• Wed. Aug 10th, 2022

Russia-Ukraine crisis: It’s difficult getting money from the ATMs – Ghanaian student

Due to the crisis, Nana Kwame Appiah Denis, a Ghanaian student in Ukraine, has disclosed that he and his compatriots in that nation are having difficulty acquiring cash through Automated Teller Machines (ATMs).

“I am safe where I am, but the situation now is that many students, particularly from Ukraine’s western regions, are migrating to Poland.” Poland, Romania, and Slovakia have currently opened their borders to foreign nationals.

“As of today, we know that many students are organizing buses; therefore, you will be recommended not to bring too many items to make it easier to carry the few items you have with you.”

“Even acquiring money from ATMs is a significant challenge since there is a restriction to how much you can withdraw now,” he told TV3’s Komla Adom on Friday’s midday broadcast.

Following the conflict with Russia, Ghana’s government expressed worries about the safety of Ghanaian students in Ukraine.

“The Government of Ghana is gravely concerned about the security and safety of our over 1000 students and other Ghanaians in Ukraine,” the Ministry of Foreign Affairs and Regional Integration said in a series of tweets on Thursday, February 24. “We have asked them to shelter in place in their homes or in government places of shelter, while we engage the authorities, our relevant diplomatic missions, and our honorary consul on further measures.”

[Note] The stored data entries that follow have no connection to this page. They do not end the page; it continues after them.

(** ** Theorems *)

(** C9: the whole server refines its parts: its accept loop, and its requests with
    their handlers, are in states these machines reach alone (so what is proved of
    them holds of the whole); a request in progress belongs to a connection whose
    task is serving it, or to an HTTP/2 connection, whose requests are tasks of
    their own; and the connection counters the handlers export are those of the
    accept loop. *)
Theorem system_refines d s :
  system_reachable d s →
  reachable cfg (sy_loop s) ∧
  sys_reachable instant_min (max_body_bytes cfg) (max_concurrent_requests cfg) (rate_limit_rps cfg)
    cfg jwt templates client d (sy_sys s) ∧
  (∀ i r, reqs (sys_pipe (sy_sys s)) !! i = Some r → holds_permit r = true →
     ∃ id t h2 deadline c, sy_owners s !! i = Some id ∧ tasks (sy_loop s) !! id = Some t ∧
       sy_links s !! id = Some (Driving h2 deadline c) ∧
       (closed c = None ∧ phase t = Serving ∨ h2 = true)) ∧
  connections_accepted (gauges (sys_pipe (sy_sys s))) = connections_accepted (metrics (sy_loop s)) ∧
  connections_rejected_ip (gauges (sys_pipe (sy_sys s))) =
    connections_rejected_ip (metrics (sy_loop s)).
Proof.
  intros Hr. pose proof (system_reachable_wf _ _ Hr) as Hwf.
  destruct (system_reachable_parts _ _ Hr) as [Hl Hs]. split; [done|]. split; [exact Hs|].
  split; [intros i r; by apply in_progress_link|]. pose proof (wf_counters _ Hwf) as Hc.
  by injection Hc.
Qed.

(** C8: only admitted peers reach the database: in every interleaving, a step that
    changes its tables is a call made by the handler of a request that came over a
    connection whose peer is not blocked and, if there is an allow list, is on
    it. *)
Theorem database_behind_filter d s e s' :
  0 ≤ max_connections cfg → system_reachable d s → system_step s e s' →
  sys_tables (sy_sys s') = sys_tables (sy_sys s) ∨
  ∃ i id t req, e = XRequest (SCall i) ∧ handling_at (sys_pipe (sy_sys s)) i = Some req ∧
    sy_owners s !! i = Some id ∧ tasks (sy_loop s) !! id = Some t ∧
    (peer t ∉ blocked_ips cfg) ∧ (allowed_ips cfg = [] ∨ peer t ∈ allowed_ips cfg).
Proof.
  intros Hmax Hr Hs. pose proof (system_reachable_wf _ _ Hr) as Hwf.
  destruct (system_reachable_parts _ _ Hr) as [Hl [res Hres]].
  destruct (system_step_parts _ _ _ Hs) as [_ [E|(i & -> & Hcall)]%sys_effect_db];
    [left; unfold sys_tables; by rewrite E|].
  right. destruct (call_handling _ _ _ _ _ Hres Hcall) as (req & r & Hreq & Hri & Hh).
  destruct (in_progress_link _ _ _ Hwf Hri Hh) as (id & t & _ & _ & _ & Hi & Ht & _).
  exists i, id, t, req. do 4 (split; [done|]). by eapply task_admitted.
Qed.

Meanwhile, Ghana’s Honorary Consul to Ukraine, Dr. Albert Kitcher, has stated that due to the Russia-Ukraine conflict, it is not possible to evacuate Ghanaian students or Ghanaians in general from Ukraine at this time.

According to him, Ukraine’s airspace has been closed, making aviation travel impossible.

Alternatively, he continued, Ghanaians residing near the Russian border will have to relocate to Ukraine, where they will be safer.

“The Ghanaian community is safe despite the early morning situation we all woke up to,” Dr. Kitcher remarked on TV3’s midday news on Thursday, February 24. There was a state of emergency issued as of last night, and I sent messages to them as a result.

“So, I’ll say that our folks are safe, and I’ve spoken with a few of them as recently as this morning.”

“Where we are now, even if we have everything, we cannot flee since Ukraine’s airspace is currently closed,” he added. What we can do is relocate or evacuate individuals to a safer location if we detect any regions that prove to be troublesome or where people would be susceptible.

“We had everything planned since we knew this would happen, so the Mission and the Ministry were already working on the logistics of getting the students out.”

“If there is to be an evacuation, it will be to a safer location.” We’re looking at the situation right now, and if a location is that close to the Russian border, we’ll urge people to leave. I also received a message from Ukraine’s Ministry of Foreign Affairs, which advised people to remain calm.”

Despite the fact that Ghanaian students in Ukraine have stated that they are safe in the interim, they have requested that the Ghanaian government prioritize evacuating them from the nation owing to the Russian issue.

“Absolutely, we are all safe as we speak now,” Dr Phillip Bobie Ansah, President of the National Union of Ghana Students (NUGS) Ukraine Chapter, told TV3’s Komla Adom on the Midday News on Thursday February 24.

“We have heard reactions from the embassies,” he added of the call for them to be evacuated.